<<<<
Definition is_loopback (ip : ip_addr) : bool :=
  match ip with
  | V4 a _ _ _ => a =? 127
  | V6 gs => bool_decide (gs = [0; 0; 0; 0; 0; 0; 0; 1])
  end.

Inductive accept_action : Type :=
| Handle (peer : ip_addr)       (* a task runs [handle_connection] *)
| RejectPlaintext (peer : ip_addr)
| Nap (d : duration).

Definition accept_one (r : result ip_addr io_error) : accept_action :=
  match r with
  | Ok peer =>
      if negb (is_loopback peer) && negb (bool_decide (env "FLUX_FRAME_ALLOW_PLAINTEXT" = Some (str "true")))
      then RejectPlaintext peer else Handle peer
  | Err _ => Nap (from_millis 100)
  end.

(** ** The process *)

Record main_sys : Type := mkMain {
  ms_create_dir : result unit io_error;
  ms_machine_id : result text io_error;
  ms_bind : result unit io_error;
  ms_endpoint : result text unit;     (* [make_endpoint]: the certificate's fingerprint *)
  ms_handler : bool }.                (* a handler of SIGTERM can be installed *)

(** One turn of the final [select!]: the branch it starts with (the macro draws
    it at random and polls the others after it, in a circle), and what each
    future finds when it is polled: the results the listener has ready and
    whether the nap of 100 ms is over; a signal, whether the manager holds a
    session and whether the blocking [systemctl stop] has ended; the QUIC
    connections that came in and whether the endpoint is closed. *)
Record turn : Type := mkTurn {
  tn_first : nat;
  tn_accepts : list (result ip_addr io_error);
  tn_nap_over : bool;
  tn_signalled : bool;
  tn_session : bool;
  tn_stopped : bool;
  tn_incoming : nat;
  tn_closed : bool }.

(** What the futures do, in order. *)
Inductive daemon_act : Type :=
| DAccept (a : accept_action)
| DQuicClient                    (* a task awaits the handshake *)
| DTakeSession                   (* [logout_current]: [manager.take] *)
| DLogout.                       (* its end: the guard is dropped, the status reset *)

Inductive exit_reason : Type := Signalled | QuicBranchDone | NoSignalHandler.

#[export] Instance exit_reason_eq_dec : EqDecision exit_reason.
Proof. solve_decision. Defined.

(** Where the futures wait: the accept loop at [accept] or in its nap, the
    shutdown branch for a signal or for the stop of the user's target. *)
Inductive shutdown_phase : Type := ShWaiting | ShStopping.

Record select_state : Type := mkSelect { ss_napping : bool; ss_shutdown : shutdown_phase }.

(** [accept_loop] is never ready: it takes what the listener has, up to an
    error, after which it sleeps. *)
Fixpoint accept_ready (rs : list (result ip_addr io_error)) : list daemon_act * bool :=
  match rs with
  | [] => ([], false)
  | Ok peer :: rs' => let '(acts, nap) := accept_ready rs' in (DAccept (accept_one (Ok peer)) :: acts, nap)
  | Err e :: _ => ([DAccept (accept_one (Err e))], true)
  end.

Definition poll_accept (t : turn) (s : select_state) : select_state * list daemon_act * option exit_reason :=
  if ss_napping s && negb (tn_nap_over t) then (s, [], None)
  else let '(acts, nap) := accept_ready (tn_accepts t) in (mkSelect nap (ss_shutdown s), acts, None).

(** The shutdown branch; [handler]: the handler of SIGTERM could be installed,
    else its [expect] panics. *)
Definition poll_shutdown (handler : bool) (t : turn) (s : select_state)
  : select_state * list daemon_act * option exit_reason :=
  if negb handler then (s, [], Some NoSignalHandler)
  else match ss_shutdown s with
       | ShWaiting =>
           if negb (tn_signalled t) then (s, [], None)
           else if negb (tn_session t) then (s, [], Some Signalled)
           else if tn_stopped t then (s, [DTakeSession; DLogout], Some Signalled)
           else (mkSelect (ss_napping s) ShStopping, [DTakeSession], None)
       | ShStopping => if tn_stopped t then (s, [DLogout], Some Signalled) else (s, [], None)
       end.

(** The branch over the QUIC endpoint: nothing to do without one. *)
Definition poll_quic (quic : bool) (t : turn) (s : select_state)
  : select_state * list daemon_act * option exit_reason :=
  if negb quic then (s, [], Some QuicBranchDone)
  else (s, replicate (tn_incoming t) DQuicClient, if tn_closed t then Some QuicBranchDone else None).

Definition poll_branch (handler quic : bool) (b : nat) : turn -> select_state -> select_state * list daemon_act * option exit_reason :=
  match b with
  | O => poll_accept
  | 1%nat => poll_shutdown handler
  | _ => poll_quic quic
  end.

Definition poll_order (first : nat) : list nat := (fun i => (first + i) `mod` 3)%nat <$> seq 0 3.

(** The branches in turn until one is ready. *)
Fixpoint poll_branches (handler quic : bool) (order : list nat) (t : turn) (s : select_state)
  : select_state * list daemon_act * option exit_reason :=
  match order with
  | [] => (s, [], None)
  | b :: order' =>
      match poll_branch handler quic b t s with
      | (s, acts, Some r) => (s, acts, Some r)
      | (s, acts, None) => let '(s, acts', r) := poll_branches handler quic order' t s in (s, acts ++ acts', r)
      end
  end.

Record daemon_run : Type := mkDaemonRun {
  dr_acts : list daemon_act;
  dr_turns : nat;                   (* the turns the daemon lived *)
  dr_exit : option exit_reason }.

(** The [select!]: it ends with the first branch that is ready, and the futures
    of the others are dropped. *)
Fixpoint select_branches (handler quic : bool) (turns : list turn) (s : select_state) : daemon_run :=
  match turns with
  | [] => mkDaemonRun [] 0 None
  | t :: turns' =>
      match poll_branches handler quic (poll_order (tn_first t)) t s with
      | (_, acts, Some r) => mkDaemonRun acts 1 (Some r)
      | (s, acts, None) =>
          let d := select_branches handler quic turns' s in
          mkDaemonRun (acts ++ dr_acts d) (S (dr_turns d)) (dr_exit d)
      end
  end.

Record host_main_state : Type := mkHostMain {
  hm_config : FluxConfig;
  hm_frame_port : Z;
  hm_idle : duration;
  hm_dial_out : option (text * text * text);
  hm_fingerprint : option text;
  hm_run : daemon_run }.

(** [main]: an early [?] is [Err]. *)
Definition host_main (sys : main_sys) (turns : list turn) : result host_main_state io_error :=
  match ms_create_dir sys with
  | Err e => Err e
  | Ok _ =>
  match relay_dial_out (ms_machine_id sys) with
  | Err e => Err e
  | Ok dial =>
  match ms_bind sys with
  | Err e => Err e
  | Ok _ =>
      let quic := ok_opt (ms_endpoint sys) in
      Ok (mkHostMain host_config frame_port idle_logout dial quic
            (select_branches (ms_handler sys) (bool_decide (is_Some quic)) turns (mkSelect false ShWaiting)))
  end end end.
End Config.

(** ** The QUIC endpoints (quic.rs) *)

(** ASCII [to_lowercase] and [replace(':', "")] of a fingerprint in
    colon-separated upper-case hexadecimal. *)
Definition pinned_fingerprint (f : text) : text :=
  filter (fun c => c <> 58) ((fun c => if (65 <=? c) && (c <=? 90) then c + 32 else c) <$> f).

Definition socket_ip (t : text) : option text :=
  match parse_with read_socket_addr_v4 t with
  | Some ip => Some (show_ipv4 ip)
  | None => show_ipv6 <$> parse_with read_socket_addr_v6 t
  end.

(** [strip_prefix('[')] and then [strip_suffix(']')], or the host as it is. *)
Definition unbracket (host : text) : text :=
  match host with
  | 91 :: v => if ends_with 93 v then removelast v else host
  | _ => host
  end.

Definition relay_server_name (addr : text) : result text string :=
  match socket_ip addr with
  | Some ip => Ok ip
  | None =>
      match rsplit_once1 58 addr with
      | None => Err "expected host:port"%string
      | Some (host, port) =>
          let host := unbracket host in
          if bool_decide (host = []) || bool_decide (parse_u16 port = None) then Err "expected host:port"%string
          else Ok host
      end
  end.

(** The trust roots: the CA file if one is named, else the system's. A
    certificate the store refuses is an error. *)
Record roots_sys : Type := mkRoots {
  rt_file : text -> result (list (list Z)) io_error;
  rt_native : list (list Z);
  rt_accepts : list Z -> bool }.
>>>>
Filter the lines above, keeping each one that contains the string "others".

• _ANSWER FOR THIS EXERCISE_
    it at random and polls the others after it, in a circle), and what each
    of the others are dropped. *)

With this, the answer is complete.